═════ Given data
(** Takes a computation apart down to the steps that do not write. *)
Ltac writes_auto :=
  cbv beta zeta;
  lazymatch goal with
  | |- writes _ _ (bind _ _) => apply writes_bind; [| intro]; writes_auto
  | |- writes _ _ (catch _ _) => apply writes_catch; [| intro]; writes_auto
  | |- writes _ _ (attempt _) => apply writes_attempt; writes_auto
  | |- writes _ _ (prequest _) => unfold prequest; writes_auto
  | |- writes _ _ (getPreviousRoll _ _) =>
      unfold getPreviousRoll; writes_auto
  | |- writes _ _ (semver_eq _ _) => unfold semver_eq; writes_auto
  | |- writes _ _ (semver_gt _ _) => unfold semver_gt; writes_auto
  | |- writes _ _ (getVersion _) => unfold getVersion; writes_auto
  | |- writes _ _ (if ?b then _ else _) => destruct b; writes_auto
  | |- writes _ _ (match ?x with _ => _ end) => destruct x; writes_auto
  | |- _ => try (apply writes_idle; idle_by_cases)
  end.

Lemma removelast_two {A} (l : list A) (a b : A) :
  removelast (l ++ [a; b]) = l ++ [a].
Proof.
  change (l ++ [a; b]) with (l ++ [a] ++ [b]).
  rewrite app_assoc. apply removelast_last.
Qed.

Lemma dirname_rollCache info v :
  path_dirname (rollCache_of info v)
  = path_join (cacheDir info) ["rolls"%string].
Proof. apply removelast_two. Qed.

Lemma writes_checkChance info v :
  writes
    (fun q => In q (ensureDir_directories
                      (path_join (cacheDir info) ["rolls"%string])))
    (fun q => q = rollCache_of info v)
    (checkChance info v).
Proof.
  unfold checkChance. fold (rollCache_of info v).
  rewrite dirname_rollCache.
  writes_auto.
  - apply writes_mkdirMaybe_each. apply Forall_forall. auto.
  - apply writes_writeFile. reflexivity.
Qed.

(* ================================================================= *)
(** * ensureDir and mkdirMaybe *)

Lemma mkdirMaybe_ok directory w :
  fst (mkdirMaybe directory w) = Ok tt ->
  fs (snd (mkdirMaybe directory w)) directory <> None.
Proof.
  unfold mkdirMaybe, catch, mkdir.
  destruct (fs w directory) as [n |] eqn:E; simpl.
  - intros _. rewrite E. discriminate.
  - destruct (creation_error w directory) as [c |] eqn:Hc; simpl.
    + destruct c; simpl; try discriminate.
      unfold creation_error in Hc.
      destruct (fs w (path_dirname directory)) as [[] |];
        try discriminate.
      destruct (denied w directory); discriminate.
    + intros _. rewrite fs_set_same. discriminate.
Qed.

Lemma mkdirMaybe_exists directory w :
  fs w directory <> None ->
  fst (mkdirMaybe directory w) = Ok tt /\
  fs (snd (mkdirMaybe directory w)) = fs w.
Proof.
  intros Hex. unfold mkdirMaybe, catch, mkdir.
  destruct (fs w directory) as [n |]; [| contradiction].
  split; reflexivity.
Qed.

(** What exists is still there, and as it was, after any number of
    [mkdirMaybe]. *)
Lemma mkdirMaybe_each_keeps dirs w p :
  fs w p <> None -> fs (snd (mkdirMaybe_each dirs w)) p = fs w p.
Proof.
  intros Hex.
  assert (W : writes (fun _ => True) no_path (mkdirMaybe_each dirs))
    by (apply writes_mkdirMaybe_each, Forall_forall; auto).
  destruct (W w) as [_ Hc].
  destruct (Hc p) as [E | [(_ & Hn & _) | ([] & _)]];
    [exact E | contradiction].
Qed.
══════════
═════ Given data
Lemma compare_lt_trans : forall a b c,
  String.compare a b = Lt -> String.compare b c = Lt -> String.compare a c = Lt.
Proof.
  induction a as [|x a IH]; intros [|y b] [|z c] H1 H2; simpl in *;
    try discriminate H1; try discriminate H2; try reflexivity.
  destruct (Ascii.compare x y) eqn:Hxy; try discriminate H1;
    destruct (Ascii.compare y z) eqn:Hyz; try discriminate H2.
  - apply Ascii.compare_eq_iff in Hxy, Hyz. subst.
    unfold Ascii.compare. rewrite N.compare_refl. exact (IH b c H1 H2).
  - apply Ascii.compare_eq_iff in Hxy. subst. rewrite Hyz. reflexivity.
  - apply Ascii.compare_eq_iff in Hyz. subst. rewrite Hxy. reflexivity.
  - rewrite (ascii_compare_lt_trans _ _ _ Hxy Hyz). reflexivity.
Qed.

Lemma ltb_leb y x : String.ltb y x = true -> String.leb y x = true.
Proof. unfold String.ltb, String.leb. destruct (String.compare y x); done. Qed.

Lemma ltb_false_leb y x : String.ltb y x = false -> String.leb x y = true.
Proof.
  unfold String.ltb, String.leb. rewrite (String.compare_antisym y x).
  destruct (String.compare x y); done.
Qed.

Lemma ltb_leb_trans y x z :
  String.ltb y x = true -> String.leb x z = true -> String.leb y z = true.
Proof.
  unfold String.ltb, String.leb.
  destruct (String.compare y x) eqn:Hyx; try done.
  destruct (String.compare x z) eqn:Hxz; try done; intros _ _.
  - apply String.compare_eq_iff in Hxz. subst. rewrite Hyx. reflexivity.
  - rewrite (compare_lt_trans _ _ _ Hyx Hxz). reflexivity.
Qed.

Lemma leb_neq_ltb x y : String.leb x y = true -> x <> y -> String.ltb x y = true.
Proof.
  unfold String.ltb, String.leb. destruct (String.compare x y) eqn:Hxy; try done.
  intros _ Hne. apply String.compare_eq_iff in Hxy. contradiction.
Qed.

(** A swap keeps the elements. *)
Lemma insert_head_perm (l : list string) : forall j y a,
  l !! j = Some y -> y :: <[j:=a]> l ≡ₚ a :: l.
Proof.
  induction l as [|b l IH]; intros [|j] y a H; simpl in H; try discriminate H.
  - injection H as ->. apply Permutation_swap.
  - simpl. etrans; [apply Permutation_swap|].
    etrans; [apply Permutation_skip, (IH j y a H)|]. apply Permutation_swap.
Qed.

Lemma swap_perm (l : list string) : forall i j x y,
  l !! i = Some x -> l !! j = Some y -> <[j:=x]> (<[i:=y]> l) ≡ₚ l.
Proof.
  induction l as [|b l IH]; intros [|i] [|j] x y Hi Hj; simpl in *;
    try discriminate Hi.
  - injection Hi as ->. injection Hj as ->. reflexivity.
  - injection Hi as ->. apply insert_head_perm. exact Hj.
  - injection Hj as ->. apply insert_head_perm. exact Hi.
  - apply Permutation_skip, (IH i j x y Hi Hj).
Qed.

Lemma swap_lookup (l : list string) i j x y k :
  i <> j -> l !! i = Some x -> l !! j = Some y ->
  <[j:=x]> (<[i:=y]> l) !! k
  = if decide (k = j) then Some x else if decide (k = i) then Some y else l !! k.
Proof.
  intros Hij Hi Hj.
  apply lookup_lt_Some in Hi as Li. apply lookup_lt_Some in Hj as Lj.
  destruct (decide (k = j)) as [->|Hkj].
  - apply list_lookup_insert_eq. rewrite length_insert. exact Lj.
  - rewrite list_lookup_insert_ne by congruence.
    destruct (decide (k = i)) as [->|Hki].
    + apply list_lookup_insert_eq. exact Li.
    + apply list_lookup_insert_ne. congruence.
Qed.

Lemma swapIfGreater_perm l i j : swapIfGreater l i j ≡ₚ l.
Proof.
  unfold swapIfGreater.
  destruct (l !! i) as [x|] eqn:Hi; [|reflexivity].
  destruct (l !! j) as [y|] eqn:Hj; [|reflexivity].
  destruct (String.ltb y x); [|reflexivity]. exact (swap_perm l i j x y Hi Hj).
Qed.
══════════
## [Assignment]
In the entries above, find the line holding "path_dirname (rollCache_of info v)" and the line holding "fs w directory <> None ->"; print both of them and every line between, exactly, and nothing else.

## [Answer section]
  path_dirname (rollCache_of info v)
  = path_join (cacheDir info) ["rolls"%string].
Proof. apply removelast_two. Qed.

Lemma writes_checkChance info v :
  writes
    (fun q => In q (ensureDir_directories
                      (path_join (cacheDir info) ["rolls"%string])))
    (fun q => q = rollCache_of info v)
    (checkChance info v).
Proof.
  unfold checkChance. fold (rollCache_of info v).
  rewrite dirname_rollCache.
  writes_auto.
  - apply writes_mkdirMaybe_each. apply Forall_forall. auto.
  - apply writes_writeFile. reflexivity.
Qed.

(* ================================================================= *)
(** * ensureDir and mkdirMaybe *)

Lemma mkdirMaybe_ok directory w :
  fst (mkdirMaybe directory w) = Ok tt ->
  fs (snd (mkdirMaybe directory w)) directory <> None.
Proof.
  unfold mkdirMaybe, catch, mkdir.
  destruct (fs w directory) as [n |] eqn:E; simpl.
  - intros _. rewrite E. discriminate.
  - destruct (creation_error w directory) as [c |] eqn:Hc; simpl.
    + destruct c; simpl; try discriminate.
      unfold creation_error in Hc.
      destruct (fs w (path_dirname directory)) as [[] |];
        try discriminate.
      destruct (denied w directory); discriminate.
    + intros _. rewrite fs_set_same. discriminate.
Qed.

Lemma mkdirMaybe_exists directory w :
  fs w directory <> None ->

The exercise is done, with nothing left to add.